Exercise prompt: Look through the entries. Copy each line that has the word "outside".

━━ Listed records

(* ===== verification/RbTheorems.v ===== *)
(** * What the red-black tree of rbtree.c guarantees

    The theorems of this file are about memories: with a red-black tree below
    [root] ([rep], [rb_tree]) of fewer than [2 ^ 62] nodes ([small]; a 64-bit
    address space holds no more), the functions of rbtree.c do not fail, end,
    and change nothing but the words of the tree and of the node they are
    given. *)

From Stdlib Require Import ZArith Lia.
From stdpp Require Import base numbers list gmap option.
From S2P Require Import Prelude RbCode RbTree RbRefine RbWalk RbMem.

Open Scope Z_scope.

(** ** The loops of rbtree.h's users *)

(** [for (n = rb_first(root); n; n = rb_next(n))], with the nodes visited. *)
Fixpoint visit (fuel : nat) (n : Z) : M mem (list Z) :=
  match fuel with
  | O => cfail
  | S fuel =>
      if nonnull n then
        let* n' := rb_next n in
        let* ns := visit fuel n' in cret (n :: ns)
      else cret []
  end.

(** [rbtree_postorder_for_each_entry_safe]: the next position is read before
    the body runs. *)
Fixpoint postorder_visit (fuel : nat) (pos : Z) : M mem (list Z) :=
  match fuel with
  | O => cfail
  | S fuel =>
      if nonnull pos then
        let* n := rb_next_postorder pos in
        let* ns := postorder_visit fuel n in cret (pos :: ns)
      else cret []
  end.

Definition rbtree_postorder_for_each_entry_safe (fuel : nat) (root : Z) : M mem (list Z) :=
  let* pos := rb_first_postorder root in postorder_visit fuel pos.

Lemma visit_S fuel n m : visit (S fuel) n m =
  if nonnull n then (let* n' := rb_next n in let* ns := visit fuel n' in cret (n :: ns)) m
  else Some ([], m).
Proof. simpl. by destruct (nonnull n). Qed.

Lemma postorder_visit_S fuel pos m : postorder_visit (S fuel) pos m =
  if nonnull pos
  then (let* n := rb_next_postorder pos in
        let* ns := postorder_visit fuel n in cret (pos :: ns)) m
  else Some ([], m).
Proof. simpl. by destruct (nonnull pos). Qed.

(** ** Decision procedures, for the examples *)

#[global] Instance ptr_ok_dec a : Decision (ptr_ok a).
Proof. unfold ptr_ok. apply _. Defined.

#[global] Instance rep_dec root t sp m : Decision (rep root t sp m).
Proof.
  refine (cast_if (decide (NoDup (footprint root t sp)
    ∧ Forall (λ pv, m !! pv.1 = Some pv.2) (root_cells root t)
    ∧ Forall (λ p, is_Some (m !! p)) (sp ≫= fields) ∧ Forall ptr_ok (inorder t ++ sp))));
    [by destruct_and!; constructor|intros []; naive_solver].
Defined.

(** A tree of three nodes, and the memory that holds it with the words of the
    nodes [sp] besides. *)
Definition sample_tree : tree := T Black (T Red E 64 E) 128 (T Red E 192 E).

Definition sample_mem (t : tree) (sp : list Z) : mem :=
  list_to_map (root_cells 8 t ++ ((λ p, (p, 7)) <$> (sp ≫= fields))).

Ltac sample_rep := apply (bool_decide_unpack _); vm_compute; exact I.

Ltac sample_rb := eexists; repeat econstructor.

(** ** Insertion and removal *)

(** C6: linking the node [a] at a free place [k] of a red-black tree and
    calling [rb_insert_color] gives a red-black tree with [a] at that place of
    the in-order sequence and the other nodes where they were; the calls do
    not fail and touch no word outside the tree and the new node. *)
Theorem rb_insert_correct root k a m :
  rep root (fill E k) [a] m → rb_tree (fill E k) → small (fill E k) →
  ∃ m' t', (rb_link_node a (up k) (link_of root k) ;;; rb_insert_color a root) m
             = Some (tt, m') ∧
    rep root t' [] m' ∧ rb_tree t' ∧ inorder t' = before_path k ++ a :: after_path k ∧
    same_except (footprint root (fill E k) [a]) m m'.
Proof.
  intros Hrep Ht Hsm. destruct (rb_insert_spec _ _ _ _ Hrep Ht Hsm) as (m' & Hc & Hrep' & Hs).
  exists m', (ins_fix (T Red E a E) k). do 2 (split; [done|]).
  apply rb_fill_inv in Ht as (c & n & HE & Hk). inversion HE; subst.
  split; [apply (ins_fix_rb 0); auto with rbt|]. split; [|done].
  by rewrite ins_fix_inorder, inorder_fill.
Qed.

Definition sample_place : path := [F R Red 192 E; F R Black 128 (T Red E 64 E)].

Lemma rb_insert_correct_witness :
  let m := sample_mem sample_tree [256] in
  ∃ m' t', (rb_link_node 256 192 (rb_right 192) ;;; rb_insert_color 256 8) m = Some (tt, m') ∧
    rep 8 t' [] m' ∧ rb_tree t' ∧ inorder t' = [64; 128; 192; 256] ∧
    same_except (footprint 8 sample_tree [256]) m m'.
Proof.
  apply (rb_insert_correct 8 sample_place 256 (sample_mem sample_tree [256])).
  - sample_rep.
  - sample_rb.
  - reflexivity.
Defined.

(** C7: [rb_erase] of a node of a red-black tree gives a red-black tree with
    the other nodes in the same order; the words of the node are no longer
    part of the tree, and no word outside the tree changes. *)
Theorem rb_erase_correct root t m xs a ys :
  rep root t [] m → rb_tree t → small t → inorder t = xs ++ a :: ys →
  ∃ m' t', rb_erase a root m = Some (tt, m') ∧ rep root t' [a] m' ∧ rb_tree t' ∧
    inorder t' = xs ++ ys ∧ same_except (footprint root t []) m m'.
Proof.
  intros Hrep Ht Hsm Hin.
  destruct (rep_split _ _ _ _ _ _ _ Hrep Hin) as (c & l & r & k & -> & -> & ->).
  destruct (rb_erase_spec _ _ _ _ _ _ _ Hrep Ht Hsm) as (m' & Hc & Hrep' & Hs).
  exists m', (erase_at c l r k). do 2 (split; [done|]). split; [by eapply erase_at_rb|].
  split; [|done]. rewrite (erase_at_inorder _ _ a) by done. by rewrite <- !app_assoc.
Qed.

Lemma rb_erase_correct_witness :
  let m := sample_mem sample_tree [] in
  ∃ m' t', rb_erase 128 8 m = Some (tt, m') ∧ rep 8 t' [128] m' ∧ rb_tree t' ∧
    inorder t' = [64; 192] ∧ same_except (footprint 8 sample_tree []) m m'.
Proof.
  apply (rb_erase_correct 8 sample_tree (sample_mem sample_tree []) [64] 128 [192]).
  - sample_rep.
  - sample_rb.
  - reflexivity.
  - reflexivity.
Defined.

(** [rb_replace_node] puts the new node exactly where the victim was, with
    its colour, and releases the victim. *)
Theorem rb_replace_correct root t m xs a ys b :
  rep root t [b] m → rb_tree t → inorder t = xs ++ a :: ys →
  ∃ m' t', rb_replace_node a b root m = Some (tt, m') ∧ rep root t' [a] m' ∧ rb_tree t' ∧
    inorder t' = xs ++ b :: ys ∧ same_except (footprint root t [b]) m m'.
Proof.
  intros Hrep Ht Hin.
  destruct (rep_split _ _ _ _ _ _ _ Hrep Hin) as (c & l & r & k & -> & -> & ->).
  destruct (rb_replace_spec _ _ _ _ _ _ _ _ Hrep) as (m' & Hc & Hrep' & Hs).
  exists m', (fill (T c l b r) k). do 2 (split; [done|]). split; [|split; [|done]].
  - apply rb_fill_inv in Ht as (c' & n & Hn & Hk). apply (rb_fill c' n); [|done].
    inversion Hn; subst; eauto with rbt.
  - rewrite inorder_fill. simpl. by rewrite <- !app_assoc.
Qed.

Lemma rb_replace_correct_witness :
  let m := sample_mem sample_tree [256] in
  ∃ m' t', rb_replace_node 128 256 8 m = Some (tt, m') ∧ rep 8 t' [128] m' ∧ rb_tree t' ∧
    inorder t' = [64; 256; 192] ∧ same_except (footprint 8 sample_tree [256]) m m'.
Proof.
  apply (rb_replace_correct 8 sample_tree (sample_mem sample_tree [256]) [64] 128 [192]).
  - sample_rep.
  - sample_rb.
  - reflexivity.
Defined.

(** ** Traversal *)

(** [rb_first] followed by [rb_next] until it returns null visits the
    nodes in order, each once, and leaves the memory as it is; [rb_last] and
    [rb_prev] find the last node and the predecessor of each. *)
Theorem rb_traversal_correct root t m :
  rep root t [] m → rb_tree t → small t →
  (let* n := rb_first root in visit (S (nodes t)) n) m = Some (inorder t, m) ∧
  rb_last root m = Some (end_of R (inorder t), m) ∧
  ∀ xs a ys, inorder t = xs ++ a :: ys → rb_prev a m = Some (end_of R xs, m).
Proof.
  intros Hrep Ht Hsm. split; [|split].
  - unfold cbind, rb_first. rewrite (first_at_spec L _ _ _ Hrep Ht Hsm).
    assert (∀ ys xs, inorder t = xs ++ ys → visit (S (length ys)) (end_of L ys) m = Some (ys, m))
      as Hv.
    { induction ys as [|a ys IH]; intros xs Hin; [done|]. rewrite visit_S, end_of_L_cons. cbn [length].
      rewrite (rep_nonnull _ _ _ _ _ Hrep) by (rewrite Hin; set_solver).
      unfold cbind. rewrite (rb_next_spec _ _ _ _ _ _ Hrep Ht Hsm Hin).
      by rewrite (IH (xs ++ [a])) by (by rewrite Hin, <- app_assoc). }
    rewrite nodes_inorder. by apply (Hv _ []).
  - by apply first_at_spec.
  - intros xs a ys Hin. by eapply rb_prev_spec.
Qed.

Lemma rb_traversal_correct_witness :
  let m := sample_mem sample_tree [] in
  (let* n := rb_first 8 in visit 4 n) m = Some ([64; 128; 192], m) ∧
  rb_last 8 m = Some (192, m) ∧
  ∀ xs a ys, [64; 128; 192] = xs ++ a :: ys → rb_prev a m = Some (end_of R xs, m).
Proof.
  apply (rb_traversal_correct 8 sample_tree (sample_mem sample_tree [])).
  - sample_rep.
  - sample_rb.
  - reflexivity.
Defined.

(** The postorder iteration of rbtree.h visits every node once, in
    postorder (children before their parents), and leaves the memory as it is. *)
Theorem rb_postorder_correct root t m :
  rep root t [] m → rb_tree t → small t →
  rbtree_postorder_for_each_entry_safe (S (nodes t)) root m = Some (postorder t, m) ∧
  postorder t ≡ₚ inorder t.
Proof.
  intros Hrep Ht Hsm. split; [|apply postorder_perm].
  unfold rbtree_postorder_for_each_entry_safe, cbind.
  rewrite (rb_first_postorder_spec _ _ _ Hrep Ht Hsm).
  assert (∀ ys xs, postorder t = xs ++ ys →
    postorder_visit (S (length ys)) (end_of L ys) m = Some (ys, m)) as Hv.
  { induction ys as [|a ys IH]; intros xs Hin; [done|]. rewrite postorder_visit_S, end_of_L_cons. cbn [length].
    rewrite (rep_nonnull _ _ _ _ _ Hrep) by (rewrite <- postorder_perm, Hin; set_solver).
    unfold cbind. rewrite (rb_next_postorder_spec _ _ _ _ _ _ Hrep Ht Hsm Hin).
    by rewrite (IH (xs ++ [a])) by (by rewrite Hin, <- app_assoc). }
  rewrite nodes_inorder, <- postorder_perm. by apply (Hv _ []).
Qed.

Lemma rb_postorder_correct_witness :
  let m := sample_mem sample_tree [] in
  rbtree_postorder_for_each_entry_safe 4 8 m = Some ([64; 192; 128], m) ∧
  [64; 192; 128] ≡ₚ [64; 128; 192].
Proof.
  apply (rb_postorder_correct 8 sample_tree (sample_mem sample_tree [])).
  - sample_rep.
  - sample_rb.
  - reflexivity.
Defined.

(** Properties 4 and 5 of rbtree.c give the logarithmic bound its comment
    claims: the depth is at most twice the logarithm of the number of nodes. *)
Theorem rb_depth_logarithmic t : rb_tree t → (height t ≤ 2 * Nat.log2 (S (nodes t)))%nat.
Proof.
  intros [n H]. pose proof (rb_height _ _ _ H) as Hh. pose proof (rb_nodes _ _ _ H) as Hn.
  rewrite decide_False in Hh by done. apply Nat.log2_le_mono in Hn.
  rewrite Nat.log2_pow2 in Hn by lia. lia.
Qed.

Lemma rb_depth_logarithmic_witness : (2 ≤ 2 * 2)%nat.
Proof. apply (rb_depth_logarithmic sample_tree). sample_rb. Defined.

━━━━

Expected output:
    not fail and touch no word outside the tree and the new node. *)
    part of the tree, and no word outside the tree changes. *)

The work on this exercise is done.